Your answer should repeat every line of the records below in which the word "base" appears.
▬▬▬▬▬▬
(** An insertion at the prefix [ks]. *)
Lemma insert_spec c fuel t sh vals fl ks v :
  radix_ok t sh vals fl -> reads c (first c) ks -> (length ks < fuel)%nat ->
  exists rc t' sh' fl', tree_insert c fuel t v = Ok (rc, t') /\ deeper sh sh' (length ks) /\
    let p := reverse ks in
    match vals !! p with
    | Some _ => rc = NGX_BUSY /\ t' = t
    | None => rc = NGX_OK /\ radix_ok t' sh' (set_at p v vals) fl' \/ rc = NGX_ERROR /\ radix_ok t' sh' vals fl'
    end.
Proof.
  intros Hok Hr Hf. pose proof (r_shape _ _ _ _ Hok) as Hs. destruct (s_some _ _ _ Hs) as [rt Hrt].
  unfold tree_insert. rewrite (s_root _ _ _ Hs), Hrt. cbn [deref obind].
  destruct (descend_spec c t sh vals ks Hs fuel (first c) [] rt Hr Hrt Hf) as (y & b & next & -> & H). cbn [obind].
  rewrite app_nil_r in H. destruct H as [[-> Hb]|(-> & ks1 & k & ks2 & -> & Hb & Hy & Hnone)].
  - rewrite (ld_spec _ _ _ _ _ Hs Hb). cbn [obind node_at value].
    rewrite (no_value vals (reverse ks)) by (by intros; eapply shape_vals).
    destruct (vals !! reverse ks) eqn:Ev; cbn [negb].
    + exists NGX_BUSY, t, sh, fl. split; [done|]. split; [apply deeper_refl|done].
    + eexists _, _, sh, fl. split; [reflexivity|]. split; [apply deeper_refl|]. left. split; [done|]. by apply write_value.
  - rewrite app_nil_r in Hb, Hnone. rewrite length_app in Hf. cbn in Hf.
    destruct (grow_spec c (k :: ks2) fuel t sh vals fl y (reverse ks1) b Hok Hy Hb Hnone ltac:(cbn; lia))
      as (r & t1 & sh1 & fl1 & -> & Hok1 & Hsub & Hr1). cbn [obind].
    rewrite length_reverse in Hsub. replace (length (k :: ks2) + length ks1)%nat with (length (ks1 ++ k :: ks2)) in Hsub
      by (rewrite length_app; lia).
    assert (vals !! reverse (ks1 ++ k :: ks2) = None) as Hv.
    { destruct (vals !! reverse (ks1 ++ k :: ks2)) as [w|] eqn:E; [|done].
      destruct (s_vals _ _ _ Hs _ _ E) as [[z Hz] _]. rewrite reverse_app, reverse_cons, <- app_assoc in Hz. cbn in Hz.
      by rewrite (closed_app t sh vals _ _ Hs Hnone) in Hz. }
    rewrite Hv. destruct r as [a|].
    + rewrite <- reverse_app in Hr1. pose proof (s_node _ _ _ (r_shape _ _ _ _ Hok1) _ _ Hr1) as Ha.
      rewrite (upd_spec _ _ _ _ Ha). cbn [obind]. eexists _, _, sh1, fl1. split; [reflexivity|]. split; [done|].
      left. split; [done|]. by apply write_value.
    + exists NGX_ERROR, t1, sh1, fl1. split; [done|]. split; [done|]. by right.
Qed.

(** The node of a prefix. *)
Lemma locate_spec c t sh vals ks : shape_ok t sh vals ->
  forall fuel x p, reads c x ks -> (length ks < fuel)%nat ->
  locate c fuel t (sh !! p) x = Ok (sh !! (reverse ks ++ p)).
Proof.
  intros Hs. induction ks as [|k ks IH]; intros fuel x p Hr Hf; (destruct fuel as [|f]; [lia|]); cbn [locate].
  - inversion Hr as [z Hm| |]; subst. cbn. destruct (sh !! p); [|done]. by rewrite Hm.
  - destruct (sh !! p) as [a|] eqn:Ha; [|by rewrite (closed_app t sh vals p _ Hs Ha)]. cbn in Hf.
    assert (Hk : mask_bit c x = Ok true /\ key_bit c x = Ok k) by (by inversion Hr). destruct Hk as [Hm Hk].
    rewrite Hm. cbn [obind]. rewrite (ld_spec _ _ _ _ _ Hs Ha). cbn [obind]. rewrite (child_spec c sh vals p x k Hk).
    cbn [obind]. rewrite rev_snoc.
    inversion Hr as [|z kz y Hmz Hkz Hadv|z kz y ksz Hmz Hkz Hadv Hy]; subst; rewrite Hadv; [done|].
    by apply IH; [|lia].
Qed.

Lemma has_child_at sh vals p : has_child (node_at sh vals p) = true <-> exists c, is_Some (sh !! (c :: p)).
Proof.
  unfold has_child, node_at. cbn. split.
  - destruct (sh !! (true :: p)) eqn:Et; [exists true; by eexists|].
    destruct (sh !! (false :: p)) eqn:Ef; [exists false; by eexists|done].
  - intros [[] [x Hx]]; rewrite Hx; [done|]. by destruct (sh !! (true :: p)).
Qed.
▬▬▬▬▬▬
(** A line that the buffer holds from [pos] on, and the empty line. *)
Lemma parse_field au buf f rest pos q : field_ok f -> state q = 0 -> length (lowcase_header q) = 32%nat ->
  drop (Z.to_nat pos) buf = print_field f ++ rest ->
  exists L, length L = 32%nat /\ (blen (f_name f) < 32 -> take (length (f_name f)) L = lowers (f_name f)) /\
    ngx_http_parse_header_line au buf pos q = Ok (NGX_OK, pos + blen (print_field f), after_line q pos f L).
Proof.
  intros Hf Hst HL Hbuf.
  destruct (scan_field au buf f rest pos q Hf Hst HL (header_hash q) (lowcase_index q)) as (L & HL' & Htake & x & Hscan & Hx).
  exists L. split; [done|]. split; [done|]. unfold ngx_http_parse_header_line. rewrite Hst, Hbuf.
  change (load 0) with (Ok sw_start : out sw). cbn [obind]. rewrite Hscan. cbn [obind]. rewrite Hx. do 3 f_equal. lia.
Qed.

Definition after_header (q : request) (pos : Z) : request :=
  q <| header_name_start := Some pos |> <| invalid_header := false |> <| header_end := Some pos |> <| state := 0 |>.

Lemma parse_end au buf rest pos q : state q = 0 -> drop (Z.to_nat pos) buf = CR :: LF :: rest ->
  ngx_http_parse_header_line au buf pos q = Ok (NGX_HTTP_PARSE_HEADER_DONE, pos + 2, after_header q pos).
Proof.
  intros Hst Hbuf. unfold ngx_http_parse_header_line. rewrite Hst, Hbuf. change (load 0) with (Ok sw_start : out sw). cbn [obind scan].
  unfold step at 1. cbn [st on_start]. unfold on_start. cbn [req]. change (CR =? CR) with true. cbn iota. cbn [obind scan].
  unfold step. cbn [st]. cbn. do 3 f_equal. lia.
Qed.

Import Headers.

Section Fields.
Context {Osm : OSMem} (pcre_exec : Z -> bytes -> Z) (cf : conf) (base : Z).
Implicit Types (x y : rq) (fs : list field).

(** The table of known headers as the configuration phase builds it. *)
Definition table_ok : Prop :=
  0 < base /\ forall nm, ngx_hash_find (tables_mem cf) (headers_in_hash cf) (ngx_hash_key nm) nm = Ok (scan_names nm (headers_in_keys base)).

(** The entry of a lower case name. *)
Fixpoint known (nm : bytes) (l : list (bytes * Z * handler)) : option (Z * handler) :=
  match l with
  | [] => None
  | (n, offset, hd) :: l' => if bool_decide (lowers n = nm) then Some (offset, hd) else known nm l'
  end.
▬▬▬▬▬▬
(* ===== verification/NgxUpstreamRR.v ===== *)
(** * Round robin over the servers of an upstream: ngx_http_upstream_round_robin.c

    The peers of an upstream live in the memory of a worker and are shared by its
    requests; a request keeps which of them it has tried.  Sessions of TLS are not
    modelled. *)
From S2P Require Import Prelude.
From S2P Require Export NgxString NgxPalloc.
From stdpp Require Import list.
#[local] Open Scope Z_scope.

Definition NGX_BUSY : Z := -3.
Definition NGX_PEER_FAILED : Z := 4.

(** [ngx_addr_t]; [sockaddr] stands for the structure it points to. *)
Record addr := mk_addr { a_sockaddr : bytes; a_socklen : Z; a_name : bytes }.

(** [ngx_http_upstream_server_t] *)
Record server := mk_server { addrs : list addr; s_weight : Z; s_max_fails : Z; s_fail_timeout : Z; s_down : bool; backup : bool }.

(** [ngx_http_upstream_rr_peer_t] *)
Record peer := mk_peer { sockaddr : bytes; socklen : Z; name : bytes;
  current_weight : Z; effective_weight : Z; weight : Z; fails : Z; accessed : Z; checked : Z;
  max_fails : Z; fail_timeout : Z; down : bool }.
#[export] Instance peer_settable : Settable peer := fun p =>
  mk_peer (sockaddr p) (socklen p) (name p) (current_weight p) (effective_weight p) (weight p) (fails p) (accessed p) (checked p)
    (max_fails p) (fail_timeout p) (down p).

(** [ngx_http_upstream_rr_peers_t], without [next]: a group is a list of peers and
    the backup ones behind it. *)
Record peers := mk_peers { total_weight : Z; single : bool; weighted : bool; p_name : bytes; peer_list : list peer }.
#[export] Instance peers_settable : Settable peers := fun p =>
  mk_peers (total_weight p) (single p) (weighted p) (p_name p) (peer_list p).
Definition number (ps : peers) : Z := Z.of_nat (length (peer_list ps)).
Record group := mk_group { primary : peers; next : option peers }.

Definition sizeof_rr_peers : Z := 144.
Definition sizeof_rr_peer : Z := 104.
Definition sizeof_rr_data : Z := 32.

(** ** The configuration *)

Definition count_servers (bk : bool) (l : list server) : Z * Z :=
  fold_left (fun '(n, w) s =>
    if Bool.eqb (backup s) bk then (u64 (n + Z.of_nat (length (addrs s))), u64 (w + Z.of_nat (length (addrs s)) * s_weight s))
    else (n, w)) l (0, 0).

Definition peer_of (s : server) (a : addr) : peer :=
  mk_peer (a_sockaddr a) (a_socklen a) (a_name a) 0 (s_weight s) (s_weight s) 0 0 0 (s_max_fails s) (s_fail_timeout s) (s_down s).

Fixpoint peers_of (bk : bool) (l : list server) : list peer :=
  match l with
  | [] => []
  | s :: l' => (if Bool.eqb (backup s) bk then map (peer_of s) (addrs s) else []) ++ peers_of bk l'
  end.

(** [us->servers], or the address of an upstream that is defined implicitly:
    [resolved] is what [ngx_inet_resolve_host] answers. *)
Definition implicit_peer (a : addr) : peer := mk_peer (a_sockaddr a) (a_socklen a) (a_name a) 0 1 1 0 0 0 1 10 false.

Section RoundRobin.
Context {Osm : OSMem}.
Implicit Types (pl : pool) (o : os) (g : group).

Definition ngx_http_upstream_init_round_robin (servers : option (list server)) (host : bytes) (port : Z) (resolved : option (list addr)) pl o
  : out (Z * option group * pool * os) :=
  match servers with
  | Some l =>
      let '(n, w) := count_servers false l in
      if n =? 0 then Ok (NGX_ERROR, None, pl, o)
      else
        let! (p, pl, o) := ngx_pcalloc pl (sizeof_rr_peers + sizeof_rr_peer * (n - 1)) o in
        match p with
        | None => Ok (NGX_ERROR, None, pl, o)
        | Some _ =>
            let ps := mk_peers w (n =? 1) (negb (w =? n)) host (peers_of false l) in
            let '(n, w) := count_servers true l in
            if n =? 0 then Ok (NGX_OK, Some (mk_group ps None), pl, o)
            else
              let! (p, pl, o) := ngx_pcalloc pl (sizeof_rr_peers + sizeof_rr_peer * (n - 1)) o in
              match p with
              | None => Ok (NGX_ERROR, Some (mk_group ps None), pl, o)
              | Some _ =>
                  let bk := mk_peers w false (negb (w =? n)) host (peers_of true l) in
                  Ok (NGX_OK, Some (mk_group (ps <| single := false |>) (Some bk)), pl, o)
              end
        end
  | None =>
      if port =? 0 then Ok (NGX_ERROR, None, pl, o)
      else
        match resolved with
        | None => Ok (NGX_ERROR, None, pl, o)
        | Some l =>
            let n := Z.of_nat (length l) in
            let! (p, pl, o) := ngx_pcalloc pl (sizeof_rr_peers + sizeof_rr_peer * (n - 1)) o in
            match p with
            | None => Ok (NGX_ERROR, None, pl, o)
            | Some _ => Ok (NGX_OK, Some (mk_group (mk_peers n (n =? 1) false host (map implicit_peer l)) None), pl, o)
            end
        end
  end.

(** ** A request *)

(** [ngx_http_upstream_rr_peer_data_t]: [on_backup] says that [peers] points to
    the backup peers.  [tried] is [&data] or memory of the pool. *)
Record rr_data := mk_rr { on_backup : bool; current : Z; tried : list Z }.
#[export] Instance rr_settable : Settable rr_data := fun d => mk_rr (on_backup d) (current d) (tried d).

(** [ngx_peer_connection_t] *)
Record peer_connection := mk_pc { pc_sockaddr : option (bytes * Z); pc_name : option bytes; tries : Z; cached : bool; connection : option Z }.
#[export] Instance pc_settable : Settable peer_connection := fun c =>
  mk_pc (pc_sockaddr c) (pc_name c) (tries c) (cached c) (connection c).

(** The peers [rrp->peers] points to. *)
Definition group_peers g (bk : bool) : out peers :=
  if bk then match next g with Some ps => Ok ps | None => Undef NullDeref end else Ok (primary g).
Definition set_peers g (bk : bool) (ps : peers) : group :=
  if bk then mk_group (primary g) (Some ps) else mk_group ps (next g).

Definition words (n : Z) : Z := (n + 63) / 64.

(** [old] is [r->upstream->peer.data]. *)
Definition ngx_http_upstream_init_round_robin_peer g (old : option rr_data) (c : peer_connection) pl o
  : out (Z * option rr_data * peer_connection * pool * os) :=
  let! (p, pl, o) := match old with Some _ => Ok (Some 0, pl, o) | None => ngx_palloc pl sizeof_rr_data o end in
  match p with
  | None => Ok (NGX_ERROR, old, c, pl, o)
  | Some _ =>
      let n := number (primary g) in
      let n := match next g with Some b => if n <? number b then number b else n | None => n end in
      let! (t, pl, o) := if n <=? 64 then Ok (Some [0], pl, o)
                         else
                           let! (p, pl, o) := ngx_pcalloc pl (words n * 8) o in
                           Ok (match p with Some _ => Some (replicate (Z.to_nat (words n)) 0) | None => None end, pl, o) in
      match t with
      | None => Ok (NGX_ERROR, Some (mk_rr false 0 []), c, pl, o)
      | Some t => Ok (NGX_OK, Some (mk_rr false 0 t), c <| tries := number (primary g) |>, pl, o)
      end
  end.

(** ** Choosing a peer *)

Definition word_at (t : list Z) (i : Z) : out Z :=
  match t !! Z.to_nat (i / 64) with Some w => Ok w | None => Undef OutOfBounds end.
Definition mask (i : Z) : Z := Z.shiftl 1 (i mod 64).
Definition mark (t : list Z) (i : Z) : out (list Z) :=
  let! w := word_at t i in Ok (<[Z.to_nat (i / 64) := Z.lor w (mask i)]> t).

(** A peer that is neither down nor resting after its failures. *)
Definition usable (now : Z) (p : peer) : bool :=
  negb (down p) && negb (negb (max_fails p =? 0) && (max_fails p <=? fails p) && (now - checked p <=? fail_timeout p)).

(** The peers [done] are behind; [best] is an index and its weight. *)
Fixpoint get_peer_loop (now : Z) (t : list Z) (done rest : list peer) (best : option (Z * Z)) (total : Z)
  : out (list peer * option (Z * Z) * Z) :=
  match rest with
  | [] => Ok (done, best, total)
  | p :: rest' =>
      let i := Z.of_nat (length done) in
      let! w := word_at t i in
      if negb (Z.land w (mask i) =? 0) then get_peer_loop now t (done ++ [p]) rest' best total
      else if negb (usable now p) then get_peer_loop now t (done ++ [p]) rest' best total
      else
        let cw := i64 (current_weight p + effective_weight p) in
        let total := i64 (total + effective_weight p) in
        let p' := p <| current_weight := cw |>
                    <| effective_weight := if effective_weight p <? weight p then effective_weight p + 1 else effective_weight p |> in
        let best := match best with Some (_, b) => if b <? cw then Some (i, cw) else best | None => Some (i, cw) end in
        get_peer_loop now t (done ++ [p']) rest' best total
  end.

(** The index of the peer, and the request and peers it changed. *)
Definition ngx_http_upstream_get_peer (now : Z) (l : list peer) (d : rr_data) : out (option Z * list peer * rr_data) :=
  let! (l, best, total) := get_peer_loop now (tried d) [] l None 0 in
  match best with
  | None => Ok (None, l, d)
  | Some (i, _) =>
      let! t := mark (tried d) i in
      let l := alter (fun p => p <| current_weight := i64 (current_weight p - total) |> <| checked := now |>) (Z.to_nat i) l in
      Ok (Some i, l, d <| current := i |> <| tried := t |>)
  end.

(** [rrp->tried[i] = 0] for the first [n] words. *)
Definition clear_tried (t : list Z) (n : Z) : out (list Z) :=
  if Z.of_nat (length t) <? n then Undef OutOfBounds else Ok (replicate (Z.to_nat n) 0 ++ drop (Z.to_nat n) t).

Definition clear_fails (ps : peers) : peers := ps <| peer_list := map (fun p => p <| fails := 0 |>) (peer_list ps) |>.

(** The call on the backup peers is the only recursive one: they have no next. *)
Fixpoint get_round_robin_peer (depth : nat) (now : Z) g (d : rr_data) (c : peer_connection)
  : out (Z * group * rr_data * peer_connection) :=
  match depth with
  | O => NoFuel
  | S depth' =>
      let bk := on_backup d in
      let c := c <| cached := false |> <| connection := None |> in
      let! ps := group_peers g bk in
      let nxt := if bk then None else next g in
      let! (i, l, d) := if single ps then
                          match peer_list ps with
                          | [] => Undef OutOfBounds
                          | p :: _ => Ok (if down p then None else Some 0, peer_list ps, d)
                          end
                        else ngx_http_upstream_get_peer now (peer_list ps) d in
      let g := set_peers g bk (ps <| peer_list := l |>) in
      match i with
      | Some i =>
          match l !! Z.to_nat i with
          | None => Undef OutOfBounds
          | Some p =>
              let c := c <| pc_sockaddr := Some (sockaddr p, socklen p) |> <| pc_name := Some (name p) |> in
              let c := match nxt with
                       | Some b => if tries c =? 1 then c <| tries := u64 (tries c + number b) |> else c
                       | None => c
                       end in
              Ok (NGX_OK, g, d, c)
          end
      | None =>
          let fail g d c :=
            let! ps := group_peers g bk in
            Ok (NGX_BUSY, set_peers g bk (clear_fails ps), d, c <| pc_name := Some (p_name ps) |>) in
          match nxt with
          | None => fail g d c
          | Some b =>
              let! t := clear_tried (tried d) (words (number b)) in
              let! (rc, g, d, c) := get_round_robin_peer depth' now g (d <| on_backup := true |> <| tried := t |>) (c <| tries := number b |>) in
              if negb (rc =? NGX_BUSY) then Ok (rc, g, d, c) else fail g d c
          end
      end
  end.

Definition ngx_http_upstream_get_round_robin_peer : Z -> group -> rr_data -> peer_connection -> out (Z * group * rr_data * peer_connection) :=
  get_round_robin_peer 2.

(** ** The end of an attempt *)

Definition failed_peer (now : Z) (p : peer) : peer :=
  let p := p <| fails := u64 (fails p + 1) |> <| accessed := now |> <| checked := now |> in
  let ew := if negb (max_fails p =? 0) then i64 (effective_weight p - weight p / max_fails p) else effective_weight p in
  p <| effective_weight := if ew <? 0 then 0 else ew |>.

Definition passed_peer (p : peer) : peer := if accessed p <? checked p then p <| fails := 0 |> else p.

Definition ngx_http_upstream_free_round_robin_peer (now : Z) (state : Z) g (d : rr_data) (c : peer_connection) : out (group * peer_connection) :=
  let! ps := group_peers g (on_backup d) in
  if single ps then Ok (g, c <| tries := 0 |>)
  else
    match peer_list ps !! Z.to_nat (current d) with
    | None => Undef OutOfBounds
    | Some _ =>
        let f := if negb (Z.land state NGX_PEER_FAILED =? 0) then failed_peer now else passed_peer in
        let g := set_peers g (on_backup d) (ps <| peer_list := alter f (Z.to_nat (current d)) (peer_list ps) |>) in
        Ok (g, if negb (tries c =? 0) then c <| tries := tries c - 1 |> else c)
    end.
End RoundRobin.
▬▬▬▬▬▬
» **ANSWER BOX**:
Context {Osm : OSMem} (pcre_exec : Z -> bytes -> Z) (cf : conf) (base : Z).
  0 < base /\ forall nm, ngx_hash_find (tables_mem cf) (headers_in_hash cf) (ngx_hash_key nm) nm = Ok (scan_names nm (headers_in_keys base)).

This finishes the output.